About this exercise => Once the line containing "apply Z.ltb_ge in H1, H2." is found in the entries below, restate it and each following line word for word, stopping after the line containing "most ten distinct".

Provided information =>

(** ** Counting with a dictionary, and sorting *)

Lemma dict_incr_fold (keys : list str) (d : dict Z) :
  (forall k, dict_count (fold_left dict_incr keys d) k
             = dict_count d k + occurrences k keys) /\
  sum_Z (map snd (fold_left dict_incr keys d))
  = sum_Z (map snd d) + Z.of_nat (length keys) /\
  (NoDup (map fst d) -> NoDup (map fst (fold_left dict_incr keys d))) /\
  (forall k, In k (map fst (fold_left dict_incr keys d)) ->
             In k (map fst d) \/ In k keys).
Proof.
  unfold occurrences.
  revert d. induction keys as [|x keys IH]; intros d; cbn [fold_left].
  - cbn [filter length]. repeat split; try lia; try tauto.
  - destruct (IH (dict_incr d x)) as (Hc & Hsum & Hnd & Hk).
    split; [|split; [|split]].
    + intros k. rewrite Hc, dict_count_incr. cbn [filter].
      rewrite (str_eqb_sym k x).
      destruct (str_eqb x k); cbn [length]; lia.
    + rewrite Hsum, dict_incr_sum. cbn [length]. lia.
    + intros H. apply Hnd. apply dict_set_NoDup. exact H.
    + intros k Hin. destruct (Hk k Hin) as [H|H].
      * unfold dict_incr in H. rewrite dict_set_keys in H.
        destruct (str_in _ _); [left; exact H|].
        apply in_app_or in H. destruct H as [H|[<-|[]]]; [left; exact H|].
        right. left. reflexivity.
      * right. right. exact H.
Qed.

Lemma occurrences_pos (k : str) (keys : list str) :
  In k keys <-> 1 <= occurrences k keys.
Proof.
  unfold occurrences. split.
  - intros H. assert (Hin : In k (filter (str_eqb k) keys)).
    { apply filter_In. split; [exact H|apply str_eqb_refl]. }
    destruct (filter _ keys); [destruct Hin|cbn [length]; lia].
  - intros H. destruct (filter (str_eqb k) keys) as [|x l] eqn:E; [cbn [length] in H; lia|].
    assert (Hin : In x (filter (str_eqb k) keys)) by (rewrite E; left; reflexivity).
    apply filter_In in Hin. destruct Hin as [Hin Hx].
    apply str_eqb_eq in Hx. subst x. exact Hin.
Qed.

(** The dictionary that counts the strings of [keys], from the empty one. *)
Lemma counts_of_keys (keys : list str) :
  NoDup (map fst (fold_left dict_incr keys [])) /\
  (forall k n, In (k, n) (fold_left dict_incr keys []) <->
               In k keys /\ n = occurrences k keys) /\
  sum_Z (map snd (fold_left dict_incr keys [])) = Z.of_nat (length keys) /\
  Permutation (map fst (fold_left dict_incr keys [])) (distinct keys).
Proof.
  destruct (dict_incr_fold keys []) as (Hc & Hsum & Hnd & Hk).
  cbn [map] in *. specialize (Hnd (NoDup_nil _)).
  assert (Hin : forall k n, In (k, n) (fold_left dict_incr keys []) <->
                            In k keys /\ n = occurrences k keys).
  { intros k n. split.
    - intros Hkn. pose proof (dict_get_NoDup _ _ _ Hnd Hkn) as G.
      specialize (Hc k). unfold dict_count in Hc. rewrite G in Hc. cbn [dict_get] in Hc.
      split; [|lia].
      destruct (Hk k) as [[]|H]; [|exact H].
      apply in_map_iff. exists (k, n). split; [reflexivity|exact Hkn].
    - intros [Hkin ->]. apply dict_get_In. apply occurrences_pos in Hkin.
      specialize (Hc k). unfold dict_count in Hc. cbn [dict_get] in Hc.
      destruct (dict_get _ k) as [m|]; [f_equal; lia|lia]. }
  split; [exact Hnd|]. split; [exact Hin|]. split.
  - rewrite Hsum. unfold sum_Z. cbn [fold_left]. lia.
  - apply NoDup_Permutation; [exact Hnd|apply NoDup_nodup|].
    intros k. unfold distinct. rewrite nodup_In. split.
    + intros H. apply in_map_iff in H. destruct H as ([k' n] & <- & H).
      apply Hin in H. tauto.
    + intros H. apply in_map_iff. exists (k, occurrences k keys). split; [reflexivity|].
      apply Hin. tauto.
Qed.

Lemma fold_left_map {A B C : Type} (f : A -> B -> A) (g : C -> B) (l : list C) (a : A) :
  fold_left (fun acc x => f acc (g x)) l a = fold_left f (map g l) a.
Proof. revert a. induction l as [|x l IH]; intros a; [reflexivity|apply IH]. Qed.

Lemma StronglySorted_app {A : Type} (R : A -> A -> Prop) (l1 l2 : list A) :
  StronglySorted R (l1 ++ l2) ->
  StronglySorted R l1 /\ StronglySorted R l2 /\
  forall x y, In x l1 -> In y l2 -> R x y.
Proof.
  induction l1 as [|a l1 IH]; cbn [app]; intros H.
  - split; [constructor|]. split; [exact H|]. intros x y [].
  - inversion H as [|? ? Hl Ha]; subst. destruct (IH Hl) as (H1 & H2 & H3).
    rewrite Forall_forall in Ha.
    split; [|split; [exact H2|]].
    + constructor; [exact H1|]. apply Forall_forall. intros z Hz.
      apply Ha. apply in_or_app. left. exact Hz.
    + intros x y [<-|Hx] Hy; [apply Ha; apply in_or_app; right; exact Hy|].
      apply H3; assumption.
Qed.

Lemma sum_excess (vals : list Z) :
  Forall (fun c => 1 <= c) vals ->
  sum_Z (map (fun c => c - 1) (filter (fun c => 1 <? c) vals))
  = sum_Z vals - Z.of_nat (length vals).
Proof.
  induction 1 as [|c vals Hc H IH]; [reflexivity|].
  cbn [filter]. destruct (1 <? c) eqn:E; cbn [map length];
    rewrite ?sum_Z_cons, IH, ?sum_Z_cons.
  - lia.
  - apply Z.ltb_ge in E. lia.
Qed.

Lemma by_count_sorted (d : dict Z) :
  StronglySorted (fun x y : str * Z => snd y <= snd x)
                 (sorted (fun x y : str * Z => snd y <? snd x) d).
Proof.
  assert (S : StronglySorted (not_after (fun x y : str * Z => snd y <? snd x))
                             (sorted (fun x y : str * Z => snd y <? snd x) d)).
  { apply (sorted_sorted (fun x y : str * Z => snd y <? snd x) (fun _ => True)).
    - intros x y _ _ E. apply Z.ltb_lt in E. apply Z.ltb_ge. lia.
    - unfold not_after. intros x y z _ _ _ H1 H2.
      apply Z.ltb_ge in H1, H2. apply Z.ltb_ge. lia.
    - apply Forall_forall. intros x _. exact I. }
  induction S as [|a l _ IH Ha]; constructor; [exact IH|].
  eapply Forall_impl; [|exact Ha]. intros b Hb. unfold not_after in Hb.
  apply Z.ltb_ge in Hb. exact Hb.
Qed.

Section ColumnAnalysis.
Context {U : Unicode}.

(** X12. Duplicates and most frequent values of an analyzed column, over the
    texts of its values that are not blank: [duplicate_count] is the number
    of these texts less the number of distinct ones; [top_values] lists at
    most ten distinct texts, each with the number of its occurrences, in
    descending order of that number, and no text outside the list occurs more
    often than one inside. *)
Theorem column_duplicates_and_top (col_info : ColumnInfo.t) (values : list value)
        (stats : ColumnStats.t) :
  _analyze_column col_info values = Ok stats ->
  ColumnStats.duplicate_count stats
  = Z.of_nat (length (map str_of_value (filter is_non_empty values)))
    - Z.of_nat (length (distinct (map str_of_value (filter is_non_empty values)))) /\
  (length (ColumnStats.top_values stats) <= 10)%nat /\
  NoDup (map fst (ColumnStats.top_values stats)) /\
  (forall k n, In (k, n) (ColumnStats.top_values stats) ->
     In k (map str_of_value (filter is_non_empty values)) /\
     n = occurrences k (map str_of_value (filter is_non_empty values))) /\
  StronglySorted (fun x y => snd y <= snd x) (ColumnStats.top_values stats) /\
  (forall k, In k (map str_of_value (filter is_non_empty values)) ->
     ~ In k (map fst (ColumnStats.top_values stats)) ->
     length (ColumnStats.top_values stats) = 10%nat /\
     forall k' n', In (k', n') (ColumnStats.top_values stats) ->
       occurrences k (map str_of_value (filter is_non_empty values)) <= n').
Proof.
  intros H. apply analyze_column_base in H.
  destruct H as (_ & _ & _ & _ & _ & _ & Hd & Ht).
  rewrite Hd, Ht. clear Hd Ht.
  set (strs := map str_of_value (filter is_non_empty values)).
  destruct (counts_of_keys strs) as (Hnd & Hin & Hsum & Hperm).
  set (d := fold_left dict_incr strs []) in *.
  pose proof (sorted_permutation (fun x y : str * Z => snd y <? snd x) d) as HP.
  pose proof (by_count_sorted d) as HS.
  set (S := sorted (fun x y : str * Z => snd y <? snd x) d) in *.
  rewrite <- (firstn_skipn 10 S) in HS.
  apply StronglySorted_app in HS. destruct HS as (HS1 & _ & HS3).
  split; [|split; [|split; [|split; [|split]]]].
  - rewrite sum_excess.
    + rewrite Hsum, length_map, <- (length_map fst d), (Permutation_length Hperm).
      reflexivity.
    + apply Forall_forall. intros n Hn. apply in_map_iff in Hn.
      destruct Hn as ([k n'] & <- & Hkn). apply Hin in Hkn.
      destruct Hkn as [Hk ->]. apply occurrences_pos. exact Hk.
  - rewrite length_firstn. lia.
  - assert (N : NoDup (map fst S)).
    { eapply Permutation_NoDup; [|exact Hnd].
      apply Permutation_map. symmetry. exact HP. }
    rewrite <- (firstn_skipn 10 S), map_app in N.
    apply NoDup_app_remove_r in N. exact N.
  - intros k n Hkn. apply Hin.
    eapply Permutation_in; [exact HP|].
    rewrite <- (firstn_skipn 10 S). apply in_or_app. left. exact Hkn.
  - exact HS1.
  - intros k Hk Hnot.
    assert (Hkd : In (k, occurrences k strs) S).
    { eapply Permutation_in; [symmetry; exact HP|]. apply Hin. tauto. }
    rewrite <- (firstn_skipn 10 S) in Hkd. apply in_app_or in Hkd.
    destruct Hkd as [Hkd|Hkd].
    { exfalso. apply Hnot. apply in_map_iff.
      exists (k, occurrences k strs). split; [reflexivity|exact Hkd]. }
    split.
    + rewrite length_firstn. destruct (Nat.le_gt_cases 10 (length S)) as [L|L]; [lia|].
      rewrite skipn_all2 in Hkd by lia. destruct Hkd.
    + intros k' n' Hin'. apply (HS3 _ _ Hin' Hkd).
Qed.

End ColumnAnalysis.

(** ** Boolean columns *)

Section BooleanColumns.
Context {U : Unicode}.

Lemma detect_cell_empty (v : value) :
  DataType_eqb (_detect_cell_type v) EMPTY = negb (not_blank v).
Proof.
  destruct v as [|b|n|f|s|d t|d|t]; try reflexivity.
  unfold not_blank. destruct (strip s) as [|c r] eqn:E.
  - unfold _detect_cell_type. rewrite E. reflexivity.
  - assert (Hne : strip s <> []) by (rewrite E; discriminate).
    pose proof (detect_string_cases s Hne) as Hin. cbn [In] in Hin.
    repeat (destruct Hin as [Hin|Hin]; [rewrite <- Hin; reflexivity|]).
    destruct Hin.
Qed.

Lemma non_empty_cells_not_blank (values : list value) :
  non_empty_cells values = filter not_blank values.
Proof.
  unfold non_empty_cells. apply filter_ext. intros v.
  rewrite detect_cell_empty. apply negb_involutive.
Qed.

Lemma boolean_stats_counts (values : list value) (stats : ColumnStats.t) :
  ColumnStats.true_count (_compute_boolean_stats stats values)
  = ColumnStats.true_count stats
    + Z.of_nat (length (filter _is_truthy (filter not_blank values))) /\
  ColumnStats.false_count (_compute_boolean_stats stats values)
  = ColumnStats.false_count stats
    + Z.of_nat (length (filter (fun v => negb (_is_truthy v)) (filter not_blank values))).
Proof.
  unfold _compute_boolean_stats. revert stats.
  induction values as [|v values IH]; intros stats; cbn [fold_left filter].
  - cbn [length]. lia.
  - match goal with
    | |- context [fold_left ?f values ?s] =>
      destruct (IH s) as [It If]; rewrite It, If; clear It If
    end.
    destruct v as [|b|n|f|s|d t|d|t]; unfold not_blank;
      try destruct (strip s) as [|c r];
      cbv beta iota zeta; cbn [filter];
      try (match goal with
           | |- context [_is_truthy ?v] => destruct (_is_truthy v)
           end);
      cbn [negb filter length ColumnStats.set_boolean ColumnStats.true_count
           ColumnStats.false_count]; lia.
Qed.

End BooleanColumns.

(** ** The analysis of a sheet and of a workbook *)

Lemma Forall2_nth_error_r {A B : Type} (R : A -> B -> Prop) (l : list A) (l' : list B)
      (i : nat) (y : B) :
  Forall2 R l l' -> nth_error l' i = Some y ->
  exists x, nth_error l i = Some x /\ R x y.
Proof.
  intros H. revert i. induction H as [|a b l l' Hab H IH]; intros i Hi.
  - destruct i; discriminate Hi.
  - destruct i as [|i]; cbn [nth_error] in *.
    + injection Hi as <-. exists a. split; [reflexivity|exact Hab].
    + apply IH. exact Hi.
Qed.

Solved problem =>
      apply Z.ltb_ge in H1, H2. apply Z.ltb_ge. lia.
    - apply Forall_forall. intros x _. exact I. }
  induction S as [|a l _ IH Ha]; constructor; [exact IH|].
  eapply Forall_impl; [|exact Ha]. intros b Hb. unfold not_after in Hb.
  apply Z.ltb_ge in Hb. exact Hb.
Qed.

Section ColumnAnalysis.
Context {U : Unicode}.

(** X12. Duplicates and most frequent values of an analyzed column, over the
    texts of its values that are not blank: [duplicate_count] is the number
    of these texts less the number of distinct ones; [top_values] lists at
    most ten distinct texts, each with the number of its occurrences, in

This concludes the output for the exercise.